TASK INSTRUCTIONS ▸ Which lines below fall between the one containing "run (svc_answer backend) (heartbeat_tick" and the one containing "unfold heartbeat_tick. rewrite"? Repeat them exactly, counting both of those lines, and add nothing else.

Source data:
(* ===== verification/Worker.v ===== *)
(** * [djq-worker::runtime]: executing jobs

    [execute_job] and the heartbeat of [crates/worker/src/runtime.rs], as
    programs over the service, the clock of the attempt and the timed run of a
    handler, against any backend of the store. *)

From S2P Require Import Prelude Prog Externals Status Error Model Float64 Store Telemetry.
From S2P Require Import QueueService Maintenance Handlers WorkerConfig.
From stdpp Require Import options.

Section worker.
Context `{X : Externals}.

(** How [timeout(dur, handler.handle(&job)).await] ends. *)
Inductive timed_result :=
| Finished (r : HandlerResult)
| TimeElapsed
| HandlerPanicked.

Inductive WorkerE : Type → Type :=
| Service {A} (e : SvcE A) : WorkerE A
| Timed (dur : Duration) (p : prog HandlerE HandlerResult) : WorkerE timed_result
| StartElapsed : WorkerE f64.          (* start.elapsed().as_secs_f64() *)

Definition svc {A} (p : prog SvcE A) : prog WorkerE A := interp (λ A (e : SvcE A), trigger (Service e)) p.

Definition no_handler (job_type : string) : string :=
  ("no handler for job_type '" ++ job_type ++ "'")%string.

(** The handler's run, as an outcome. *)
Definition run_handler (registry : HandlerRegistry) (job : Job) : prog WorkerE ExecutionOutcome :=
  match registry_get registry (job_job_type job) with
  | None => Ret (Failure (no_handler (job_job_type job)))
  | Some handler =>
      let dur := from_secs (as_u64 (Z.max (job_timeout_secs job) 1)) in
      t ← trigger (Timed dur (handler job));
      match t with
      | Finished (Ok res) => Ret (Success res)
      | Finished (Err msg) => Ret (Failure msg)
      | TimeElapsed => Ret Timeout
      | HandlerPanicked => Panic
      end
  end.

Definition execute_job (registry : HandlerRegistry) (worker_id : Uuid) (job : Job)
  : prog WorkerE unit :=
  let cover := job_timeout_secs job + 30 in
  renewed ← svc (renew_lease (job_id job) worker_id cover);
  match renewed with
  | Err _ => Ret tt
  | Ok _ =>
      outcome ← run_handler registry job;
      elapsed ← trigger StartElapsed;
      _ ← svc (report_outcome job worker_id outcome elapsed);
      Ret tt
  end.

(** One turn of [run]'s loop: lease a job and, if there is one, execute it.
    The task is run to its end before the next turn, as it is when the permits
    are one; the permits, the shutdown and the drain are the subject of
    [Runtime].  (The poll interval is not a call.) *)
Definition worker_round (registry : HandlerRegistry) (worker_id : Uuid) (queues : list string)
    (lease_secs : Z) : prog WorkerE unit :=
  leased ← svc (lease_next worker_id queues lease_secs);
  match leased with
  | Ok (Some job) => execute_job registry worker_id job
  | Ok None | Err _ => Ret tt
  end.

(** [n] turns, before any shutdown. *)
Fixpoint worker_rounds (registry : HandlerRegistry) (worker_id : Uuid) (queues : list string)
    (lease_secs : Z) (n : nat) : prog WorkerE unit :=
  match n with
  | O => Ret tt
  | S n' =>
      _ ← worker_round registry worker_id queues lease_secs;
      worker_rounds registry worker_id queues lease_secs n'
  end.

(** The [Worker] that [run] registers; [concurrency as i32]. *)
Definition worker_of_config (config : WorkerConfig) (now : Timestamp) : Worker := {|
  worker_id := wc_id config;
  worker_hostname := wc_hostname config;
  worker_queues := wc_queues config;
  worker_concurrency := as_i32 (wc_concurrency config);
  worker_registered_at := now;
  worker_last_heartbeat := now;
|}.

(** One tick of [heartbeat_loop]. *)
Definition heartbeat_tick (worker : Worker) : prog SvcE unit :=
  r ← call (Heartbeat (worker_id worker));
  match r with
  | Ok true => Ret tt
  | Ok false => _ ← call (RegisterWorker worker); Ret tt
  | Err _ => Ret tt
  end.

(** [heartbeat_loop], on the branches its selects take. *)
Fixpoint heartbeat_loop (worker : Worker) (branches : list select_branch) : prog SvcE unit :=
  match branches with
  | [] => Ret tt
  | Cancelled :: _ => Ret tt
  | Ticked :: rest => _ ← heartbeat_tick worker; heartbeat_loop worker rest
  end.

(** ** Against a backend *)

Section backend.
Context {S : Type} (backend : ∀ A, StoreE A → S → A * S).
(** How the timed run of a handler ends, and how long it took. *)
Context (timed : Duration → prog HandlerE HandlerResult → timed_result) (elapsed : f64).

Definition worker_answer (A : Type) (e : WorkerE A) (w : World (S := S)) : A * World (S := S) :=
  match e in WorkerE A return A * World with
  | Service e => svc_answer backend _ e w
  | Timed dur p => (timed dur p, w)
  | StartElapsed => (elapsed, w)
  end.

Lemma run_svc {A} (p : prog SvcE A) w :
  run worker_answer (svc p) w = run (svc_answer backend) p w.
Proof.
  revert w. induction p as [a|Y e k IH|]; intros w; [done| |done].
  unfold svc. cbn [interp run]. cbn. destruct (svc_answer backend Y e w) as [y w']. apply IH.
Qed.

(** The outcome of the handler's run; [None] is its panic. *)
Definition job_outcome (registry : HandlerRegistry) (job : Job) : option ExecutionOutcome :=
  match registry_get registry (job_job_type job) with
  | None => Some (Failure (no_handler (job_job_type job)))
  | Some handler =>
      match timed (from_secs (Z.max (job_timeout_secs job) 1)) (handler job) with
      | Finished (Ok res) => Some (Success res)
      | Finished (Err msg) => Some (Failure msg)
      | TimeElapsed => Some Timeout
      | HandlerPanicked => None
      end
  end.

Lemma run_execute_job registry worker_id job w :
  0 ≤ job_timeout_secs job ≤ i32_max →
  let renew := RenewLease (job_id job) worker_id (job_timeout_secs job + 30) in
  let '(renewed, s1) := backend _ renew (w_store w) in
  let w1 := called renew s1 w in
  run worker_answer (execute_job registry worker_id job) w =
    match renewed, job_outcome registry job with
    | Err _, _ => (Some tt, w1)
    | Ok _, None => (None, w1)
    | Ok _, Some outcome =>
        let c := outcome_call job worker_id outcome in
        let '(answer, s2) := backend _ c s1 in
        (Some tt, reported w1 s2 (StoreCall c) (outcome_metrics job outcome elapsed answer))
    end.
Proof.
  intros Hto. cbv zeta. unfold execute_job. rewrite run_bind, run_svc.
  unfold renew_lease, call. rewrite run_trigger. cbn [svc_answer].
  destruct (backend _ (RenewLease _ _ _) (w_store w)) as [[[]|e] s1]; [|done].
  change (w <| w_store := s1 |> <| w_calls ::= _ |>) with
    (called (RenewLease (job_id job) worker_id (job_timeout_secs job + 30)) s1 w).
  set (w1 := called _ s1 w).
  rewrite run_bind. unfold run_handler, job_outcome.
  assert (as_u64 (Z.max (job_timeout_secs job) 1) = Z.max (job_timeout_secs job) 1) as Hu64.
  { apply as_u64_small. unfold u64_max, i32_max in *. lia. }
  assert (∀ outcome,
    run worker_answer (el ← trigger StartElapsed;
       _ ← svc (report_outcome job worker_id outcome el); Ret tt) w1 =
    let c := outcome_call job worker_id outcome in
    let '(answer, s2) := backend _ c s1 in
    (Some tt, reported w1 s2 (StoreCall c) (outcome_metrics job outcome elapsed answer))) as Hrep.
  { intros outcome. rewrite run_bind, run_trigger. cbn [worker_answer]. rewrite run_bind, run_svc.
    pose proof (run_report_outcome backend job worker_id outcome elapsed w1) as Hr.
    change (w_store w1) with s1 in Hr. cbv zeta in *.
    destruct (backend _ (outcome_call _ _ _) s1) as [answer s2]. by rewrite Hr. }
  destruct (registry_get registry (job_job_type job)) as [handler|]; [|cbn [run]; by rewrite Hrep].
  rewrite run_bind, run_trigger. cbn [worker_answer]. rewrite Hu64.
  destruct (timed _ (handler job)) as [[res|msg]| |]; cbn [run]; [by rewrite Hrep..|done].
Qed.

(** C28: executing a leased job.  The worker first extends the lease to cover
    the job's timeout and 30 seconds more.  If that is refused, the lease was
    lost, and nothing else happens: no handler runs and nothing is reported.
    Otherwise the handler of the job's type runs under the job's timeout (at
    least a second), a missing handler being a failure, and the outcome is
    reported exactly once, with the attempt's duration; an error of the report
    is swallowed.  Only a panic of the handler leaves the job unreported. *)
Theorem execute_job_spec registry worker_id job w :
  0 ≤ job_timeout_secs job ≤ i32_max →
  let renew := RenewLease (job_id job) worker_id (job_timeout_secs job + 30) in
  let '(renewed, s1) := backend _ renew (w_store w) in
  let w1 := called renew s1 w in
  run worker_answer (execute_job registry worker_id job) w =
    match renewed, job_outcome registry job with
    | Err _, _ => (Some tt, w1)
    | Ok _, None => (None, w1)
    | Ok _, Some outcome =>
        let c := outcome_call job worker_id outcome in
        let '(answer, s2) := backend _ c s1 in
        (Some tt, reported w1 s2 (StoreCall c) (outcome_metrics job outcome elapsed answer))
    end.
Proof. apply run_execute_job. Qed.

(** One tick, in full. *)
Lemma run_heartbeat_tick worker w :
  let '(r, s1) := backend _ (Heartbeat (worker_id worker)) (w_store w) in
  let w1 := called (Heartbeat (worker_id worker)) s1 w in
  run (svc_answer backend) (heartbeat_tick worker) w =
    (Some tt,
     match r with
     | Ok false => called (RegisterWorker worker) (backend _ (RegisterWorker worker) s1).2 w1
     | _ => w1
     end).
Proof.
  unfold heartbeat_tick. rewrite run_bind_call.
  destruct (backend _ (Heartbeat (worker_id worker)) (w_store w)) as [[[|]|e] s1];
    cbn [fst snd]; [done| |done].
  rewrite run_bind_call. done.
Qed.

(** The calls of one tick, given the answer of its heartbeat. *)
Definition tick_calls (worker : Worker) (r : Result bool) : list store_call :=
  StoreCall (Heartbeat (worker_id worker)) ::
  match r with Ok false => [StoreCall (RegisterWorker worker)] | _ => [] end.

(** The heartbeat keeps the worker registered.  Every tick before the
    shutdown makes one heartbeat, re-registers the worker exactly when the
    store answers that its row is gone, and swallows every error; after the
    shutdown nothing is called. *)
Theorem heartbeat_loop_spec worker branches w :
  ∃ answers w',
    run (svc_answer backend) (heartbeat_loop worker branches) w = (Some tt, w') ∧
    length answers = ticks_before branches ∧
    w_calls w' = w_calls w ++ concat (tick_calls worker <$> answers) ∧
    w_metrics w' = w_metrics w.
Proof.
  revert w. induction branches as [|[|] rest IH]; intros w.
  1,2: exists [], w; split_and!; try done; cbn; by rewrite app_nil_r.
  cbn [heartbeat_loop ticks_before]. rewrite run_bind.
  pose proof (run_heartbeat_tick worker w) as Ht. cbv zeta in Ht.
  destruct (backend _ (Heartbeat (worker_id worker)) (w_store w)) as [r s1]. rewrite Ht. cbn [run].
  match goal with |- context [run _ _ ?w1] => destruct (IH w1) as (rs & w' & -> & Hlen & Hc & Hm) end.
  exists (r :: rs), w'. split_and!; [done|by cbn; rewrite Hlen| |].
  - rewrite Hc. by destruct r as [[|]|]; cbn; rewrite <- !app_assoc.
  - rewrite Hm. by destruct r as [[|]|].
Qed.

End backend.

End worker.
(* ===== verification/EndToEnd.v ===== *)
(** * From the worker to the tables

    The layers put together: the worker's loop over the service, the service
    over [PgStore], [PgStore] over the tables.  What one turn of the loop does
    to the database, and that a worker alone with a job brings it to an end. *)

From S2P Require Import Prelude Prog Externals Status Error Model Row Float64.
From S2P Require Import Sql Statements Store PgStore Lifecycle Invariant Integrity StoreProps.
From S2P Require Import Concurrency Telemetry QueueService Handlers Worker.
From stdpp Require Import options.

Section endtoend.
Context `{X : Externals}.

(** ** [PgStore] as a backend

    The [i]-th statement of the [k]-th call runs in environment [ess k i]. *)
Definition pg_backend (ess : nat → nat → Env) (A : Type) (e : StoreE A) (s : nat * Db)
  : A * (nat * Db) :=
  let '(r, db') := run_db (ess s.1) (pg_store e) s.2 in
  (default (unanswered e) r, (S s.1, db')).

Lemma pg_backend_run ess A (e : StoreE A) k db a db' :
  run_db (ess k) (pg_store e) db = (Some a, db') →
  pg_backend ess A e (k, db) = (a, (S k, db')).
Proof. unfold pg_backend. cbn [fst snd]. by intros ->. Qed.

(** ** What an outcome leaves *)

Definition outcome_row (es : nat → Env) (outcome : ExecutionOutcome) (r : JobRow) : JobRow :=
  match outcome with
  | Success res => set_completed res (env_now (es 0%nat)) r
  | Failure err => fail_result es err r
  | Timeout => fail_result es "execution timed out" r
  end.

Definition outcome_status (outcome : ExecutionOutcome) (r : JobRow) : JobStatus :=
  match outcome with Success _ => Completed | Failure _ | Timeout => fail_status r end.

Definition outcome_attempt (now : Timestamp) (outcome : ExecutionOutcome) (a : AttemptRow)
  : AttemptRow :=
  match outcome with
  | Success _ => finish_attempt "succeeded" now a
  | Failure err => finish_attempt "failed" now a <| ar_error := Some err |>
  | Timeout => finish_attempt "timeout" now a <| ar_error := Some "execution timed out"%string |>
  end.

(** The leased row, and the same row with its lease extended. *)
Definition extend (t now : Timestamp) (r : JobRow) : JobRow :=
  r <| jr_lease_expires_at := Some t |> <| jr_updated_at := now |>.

ANSWER SECTION ▸
  run (svc_answer backend) (heartbeat_tick worker) w =
    (Some tt,
     match r with
     | Ok false => called (RegisterWorker worker) (backend _ (RegisterWorker worker) s1).2 w1
     | _ => w1
     end).
Proof.
  unfold heartbeat_tick. rewrite run_bind_call.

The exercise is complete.